====== Dataset records ======

Section SlotStep.
  Context {k k' : Kernel} {queue process x : Z} {l l' : list Z} {s : ProcessExitQueueSlot}.
  Hypothesis Hd : exit_data k.
  Hypothesis Hv : queue_live k queue = true.
  Hypothesis Hq : queue_ok k queue l.
  Hypothesis Hs : slot_step k k' queue process x s.
  Hypothesis Hr : ring_ok (exq k' queue) l'.

(** The other reservations of the queue are for other processes. *)
Lemma step_other p y : watches k queue p y -> y <> x -> p <> process.
Proof using Hd Hv Hq Hs.
  intros Hy Hne ->. pose proof (queue_live_nonnull _ _ Hv) as Hz. apply negb_true_iff, Z.eqb_neq in Hz.
  destruct (watch_valid k queue process y Hy) as (_ & _ & _ & Hpq & _); [apply Hq, Hy|].
  destruct (sx_process _ _ _ _ _ _ Hs) as [(_ & _ & _ & [Hu _] & _)|(_ & _ & [Hx|[_ [Hu _]]])]; [congruence| |congruence].
  apply Hne. by apply (qo_unique _ _ _ Hq process).
Qed.

Lemma step_watches p y :
  watches k' queue p y <-> (y <> x /\ watches k queue p y) \/ (y = x /\ q_watching s = true /\ q_process s = p).
Proof using Hs.
  unfold watches. split.
  - intros (Hy & Hw & Hp). rewrite (sx_slot _ _ _ _ _ _ Hs y Hy) in Hw, Hp. case_decide; [right|left]; by subst.
  - intros [(Hne & Hy & Hw & Hp)|(-> & Hw & Hp)].
    + rewrite (sx_slot _ _ _ _ _ _ Hs y Hy), decide_False by done. done.
    + pose proof (sx_index _ _ _ _ _ _ Hs) as Hx. rewrite (sx_slot _ _ _ _ _ _ Hs x Hx), decide_True by done. done.
Qed.

Lemma step_queue_ok : queue_ok k' queue l'.
Proof using All.
  split; [done|by rewrite (sx_init _ _ _ _ _ _ Hs); apply Hq|by rewrite (sx_id _ _ _ _ _ _ Hs); apply Hq|..].
  - intros y Hy. destruct (decide (y = x)) as [->|Hne]; [apply Hs|].
    assert (qslot_at (exq k' queue) y = qslot_at (exq k queue) y) as He
      by (rewrite (sx_slot _ _ _ _ _ _ Hs y Hy); by rewrite decide_False).
    rewrite (qslot_valid_ext k k' queue y); [by apply Hq|apply Hs|apply Hs|done|].
    intros Hw. apply Hs. by apply (step_other _ y).
  - intros p y z Hy Hz. apply step_watches in Hy as [[Hny Hy]|(-> & Hw & Hp)], Hz as [[Hnz Hz]|(-> & Hw' & Hp')].
    + by apply (qo_unique _ _ _ Hq p).
    + exfalso. pose proof (step_other _ _ Hy Hny) as Hne.
      destruct (sx_process _ _ _ _ _ _ Hs) as [(_ & Hsp & _)|(Hsw & _)]; congruence.
    + exfalso. pose proof (step_other _ _ Hz Hnz) as Hne.
      destruct (sx_process _ _ _ _ _ _ Hs) as [(_ & Hsp & _)|(Hsw & _)]; congruence.
    + done.
  - rewrite (sx_closed _ _ _ _ _ _ Hs). intros Hc p y Hy. apply step_watches in Hy as [[_ Hy]|(_ & Hw & _)].
    + by apply (qo_closed _ _ _ Hq Hc p y).
    + destruct (sx_process _ _ _ _ _ _ Hs) as [(_ & _ & _ & _ & _ & _ & Ho)|(Hsw & _)]; congruence.
Qed.

Lemma step_exit_data : exit_data k'.
Proof using All.
  pose proof (queue_live_nonnull _ _ Hv) as Hz. apply (exit_data_step k k' queue Hd); try apply Hs; try done.
  - intros p. destruct (decide (p = process)) as [->|Hne]; [right|left; by apply Hs].
    destruct (sx_process _ _ _ _ _ _ Hs) as [(_ & _ & _ & Hu & Hl & _)|(_ & Hu & [Hx|[_ Hu']])].
    + unfold exit_links in Hl. injection Hl as Hl _. split; [by right|by left].
    + destruct (watch_valid k queue process x Hx) as (_ & _ & _ & Hpq & _); [apply Hq, Hx|]. split; [by left|by right].
    + split; by right.
  - intros _. exists l'. apply step_queue_ok.
  - intros p Hp. destruct (decide (p = process)) as [->|Hne].
    + destruct (sx_process _ _ _ _ _ _ Hs) as [(Hw & Hsp & _ & Hu & Hl & Hlive & _)|(_ & Hu & _)]; [right|by left].
      unfold exit_links in Hl. injection Hl as Hl1 Hl2. rewrite Hp.
      rewrite (frame_process_live k k'), (frame_queue_live k k') by apply Hs.
      split_and!; try done; [by rewrite (sx_id _ _ _ _ _ _ Hs)|]. exists x. apply step_watches. right. by split_and!.
    + pose proof (sx_links _ _ _ _ _ _ Hs p Hne) as E. unfold exit_links in E. injection E as E1 E2.
      destruct (xd_link _ Hd p) as [[Hu1 Hu2]|(H1 & H2 & H3 & y & H4)]; [left; split; congruence|].
      right. rewrite (frame_process_live k k'), (frame_queue_live k k'), E2, Hp by apply Hs. rewrite <- E1, Hp in H2, H3, H4.
      split_and!; try done; [by rewrite (sx_id _ _ _ _ _ _ Hs)|]. exists y. apply step_watches. left. split; [|done].
      intros ->. destruct H4 as (_ & Hw & Hpp).
      destruct (sx_process _ _ _ _ _ _ Hs) as [(_ & _ & Hnw & _)|(_ & _ & [(_ & _ & Hx)|[Hnw _]])]; congruence.
Qed.

End SlotStep.

(** * Operations *)

Lemma set_exq_at k q f g : f (exq k q) = g (exq k q) -> set_exq q f k = set_exq q g k.
Proof. intros E. unfold set_exq. by rewrite E. Qed.

Lemma set_exq_twice k q f g : set_exq q g (set_exq q f k) = set_exq q (fun x => g (f x)) k.
Proof.
  unfold set_exq at 1. rewrite exq_set, decide_True by done. unfold set_exq. upd_simpl. f_equal.
  by rewrite insert_insert_eq.
Qed.

Lemma link_set_exq k p a b q f : set_exq q f (link_process p a b k) = link_process p a b (set_exq q f k).
Proof. done. Qed.

(** What waiting threads read of a queue. *)
Definition wait_view (q : ProcessExitQueue) : Z * Z := (q_waiting_receiver q, q_waiting_receiver_id q).

(** An operation on the data: the rest of the kernel, the registered receivers
    and the open queues stay. *)
Record data_step (k k' : Kernel) : Prop := {
  ds_only : exit_only k k';
  ds_data : exit_data k';
  ds_wait : forall q, wait_view (exq k' q) = wait_view (exq k q);
  ds_closed : forall q, q_closed (exq k' q) = q_closed (exq k q) }.

Lemma data_step_refl k : exit_data k -> data_step k k.
Proof. intros Hd. split; try done. split; try done. by destruct k. Qed.

(** A slot rewritten together with the count of reservations. *)
Definition recount (x : Z) (s : ProcessExitQueueSlot) (q : ProcessExitQueue) : ProcessExitQueue :=
  (set_qslot x s q) <| q_watch_count := q_watch_count q - Z.b2z (q_watching (qslot_at q x)) + Z.b2z (q_watching s) |>.

Lemma recount_slot q x s y l :
  ring_ok q l -> qindex x -> qindex y -> qslot_at (recount x s q) y = if decide (x = y) then s else qslot_at q y.
Proof. intros Hr Hx Hy. apply (qslot_set q); [apply Hr|done|done]. Qed.

Section Ops.
  Context {k : Kernel} (Hd : exit_data k).

Section Slot.
  Context {q p x : Z} {l : list Z} {s : ProcessExitQueueSlot} (Hv : queue_live k q = true) (Hq : queue_ok k q l).
  Context (Hx : qindex x).

(** Rewriting a reservation. *)
Lemma recount_step a b :
  let k' := link_process p a b (set_exq q (recount x s) k) in
  q_pending s = false -> q_pending (qslot_at (exq k q) x) = false -> qslot_valid k' q x = true ->
  ((q_watching s = true /\ q_process s = p /\ q_watching (qslot_at (exq k q) x) = false /\
    unlinked_process (prc k p) /\ (a, b) = (q, q_id (exq k q)) /\
    process_storage_live k p = true /\ q_closed (exq k q) = false) \/
   (q_watching s = false /\ (a, b) = (0, 0) /\
    (watches k q p x \/ (q_watching (qslot_at (exq k q) x) = false /\ unlinked_process (prc k p))))) ->
  data_step k k' /\ queue_ok k' q l /\
  forall q', pending_events (exq k' q') = pending_events (exq k q') /\
    q_pending_count (exq k' q') = q_pending_count (exq k q').
Proof using All.
  intros k' Hsp Hxp Hval Hcase.
  assert (exq k' q = recount x s (exq k q)) as He by (unfold k'; rewrite link_exq, exq_set; by rewrite decide_True).
  assert (forall q', q' <> q -> exq k' q' = exq k q') as Hother
    by (intros q' Hne; unfold k'; rewrite link_exq, exq_set; by rewrite decide_False).
  assert (exit_only k k') as Honly by (eapply exit_only_trans; [apply exit_only_queue|apply exit_only_link]).
  assert (ring_ok (exq k' q) l) as Hring.
  { rewrite He. apply (ring_slot (qo_ring _ _ _ Hq) x s Hx); [congruence|done]. }
  assert (exit_links (prc k' p) = (a, b)) as Hlp.
  { unfold k'. rewrite link_prc, decide_True by done. done. }
  assert (slot_step k k' q p x s) as Hs.
  { split; try (rewrite He; done); try done.
    - by apply exit_only_frame.
    - intros y Hy. rewrite He. apply (qslot_set (exq k q)); [apply (qo_ring _ _ _ Hq)|done|done].
    - intros p' Hne. unfold k'. rewrite link_prc. by rewrite decide_False.
    - destruct Hcase as [(? & ? & ? & ? & Hab & ? & ?)|(? & Hab & ?)]; [left|right]; rewrite Hab in Hlp.
      + by split_and!.
      + unfold exit_links in Hlp. injection Hlp as H1 H2. by split_and!. }
  split; [|split].
  - split; [done|by apply (step_exit_data Hd Hv Hq Hs Hring)|..]; intros q';
      (destruct (decide (q' = q)) as [->|Hne]; [by rewrite He|by rewrite Hother]).
  - apply (step_queue_ok Hd Hv Hq Hs Hring).
  - intros q'. destruct (decide (q' = q)) as [->|Hne]; [|by rewrite Hother]. split; [|by rewrite He].
    rewrite (ring_pending_events Hring), (ring_pending_events (qo_ring _ _ _ Hq)), He.
    apply (ring_events_slot (qo_ring _ _ _ Hq)); [done|].
    intros Hin. apply (ro_pending _ _ (qo_ring _ _ _ Hq) x Hx) in Hin. congruence.
Qed.

End Slot.

Lemma free_slot q l :
  queue_ok k q l -> q_watch_count (exq k q) + q_pending_count (exq k q) < QCAP ->
  exists x, List.find (fun i => !(q_watching (qslot_at (exq k q) i) || q_pending (qslot_at (exq k q) i))) queue_indices = Some x /\
    qindex x /\ q_watching (qslot_at (exq k q) x) = false /\ q_pending (qslot_at (exq k q) x) = false.
Proof using.
  intros Hq Hlt. destruct (List.find _ queue_indices) as [x|] eqn:Hf.
  - exists x. apply List.find_some in Hf as [Hx Hb]. apply list_elem_of_In, elem_of_indices in Hx.
    apply negb_true_iff, orb_false_iff in Hb as [? ?]. by split_and!.
  - exfalso. rewrite <- (ring_pending_count (qo_ring _ _ _ Hq)), <- (ring_watch_count (qo_ring _ _ _ Hq)) in Hlt.
    assert (forall I, (forall x, In x I -> q_watching (qslot_at (exq k q) x) || q_pending (qslot_at (exq k q) x) = true) ->
      Z.of_nat (length I) <= countb (fun i => q_watching (qslot_at (exq k q) i)) I
                             + countb (fun i => q_pending (qslot_at (exq k q) i)) I) as H.
    { intros I HI. induction I as [|x I IH]; [done|]. rewrite !countb_cons. cbn [length].
      pose proof (HI x (or_introl eq_refl)) as Hx. specialize (IH (fun y Hy => HI y (or_intror Hy))).
      destruct (q_watching (qslot_at (exq k q) x)), (q_pending (qslot_at (exq k q) x)); cbn in *; try done; lia. }
    specialize (H queue_indices (fun x Hx => proj1 (negb_false_iff _) (List.find_none _ _ Hf x Hx))).
    change (Z.of_nat (length queue_indices)) with QCAP in H. lia.
Qed.

(** ** Watching *)

Definition watchable (q p : Z) : bool :=
  queue_live k q && !q_closed (exq k q) && process_storage_live k p && p_initialized (prc k p) && nz (p_id (prc k p))
  && !p_kernel (prc k p) && no_event (p_exit_info (prc k p)) && !nz (p_exit_queue (prc k p))
  && (q_watch_count (exq k q) + q_pending_count (exq k q) <? QCAP).

Lemma watch_guard q p :
  !queue_live k q || q_closed (exq k q) || !process_storage_live k p || !nz p
     || !p_initialized (prc k p) || !nz (p_id (prc k p)) || p_kernel (prc k p) || !no_event (p_exit_info (prc k p))
     || nz (p_exit_queue (prc k p)) || nz (p_exit_queue_id (prc k p))
     || (q_watch_count (exq k q) + q_pending_count (exq k q) >=? QCAP) = !watchable q p.
Proof using Hd.
  unfold watchable. rewrite Z.leb_antisym.
  destruct (queue_live k q); [|done]. destruct (q_closed (exq k q)); [done|].
  destruct (process_storage_live k p) eqn:Hp; [|done].
  assert (nz p = true) as -> by (apply negb_true_iff, Z.eqb_neq; by apply (process_live_nonnull k)).
  destruct (p_initialized _), (nz (p_id _)), (p_kernel _), (no_event _); try done.
  destruct (nz (p_exit_queue (prc k p))) eqn:Hpq; [done|].
  destruct (xd_link _ Hd p) as [[_ ->]|(_ & Hbad & _)].
  - cbn. by destruct (_ <? _).
  - apply queue_live_nonnull in Hbad. congruence.
Qed.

======

## Problem statement
Both the line containing "[Hu _]]])]; [congruence| |congruence]." and the line containing "decide_False by done. done." belong in the answer. Print them and every line above that falls between them exactly, and no others.

## Answer for the task
  destruct (sx_process _ _ _ _ _ _ Hs) as [(_ & _ & _ & [Hu _] & _)|(_ & _ & [Hx|[_ [Hu _]]])]; [congruence| |congruence].
  apply Hne. by apply (qo_unique _ _ _ Hq process).
Qed.

Lemma step_watches p y :
  watches k' queue p y <-> (y <> x /\ watches k queue p y) \/ (y = x /\ q_watching s = true /\ q_process s = p).
Proof using Hs.
  unfold watches. split.
  - intros (Hy & Hw & Hp). rewrite (sx_slot _ _ _ _ _ _ Hs y Hy) in Hw, Hp. case_decide; [right|left]; by subst.
  - intros [(Hne & Hy & Hw & Hp)|(-> & Hw & Hp)].
    + rewrite (sx_slot _ _ _ _ _ _ Hs y Hy), decide_False by done. done.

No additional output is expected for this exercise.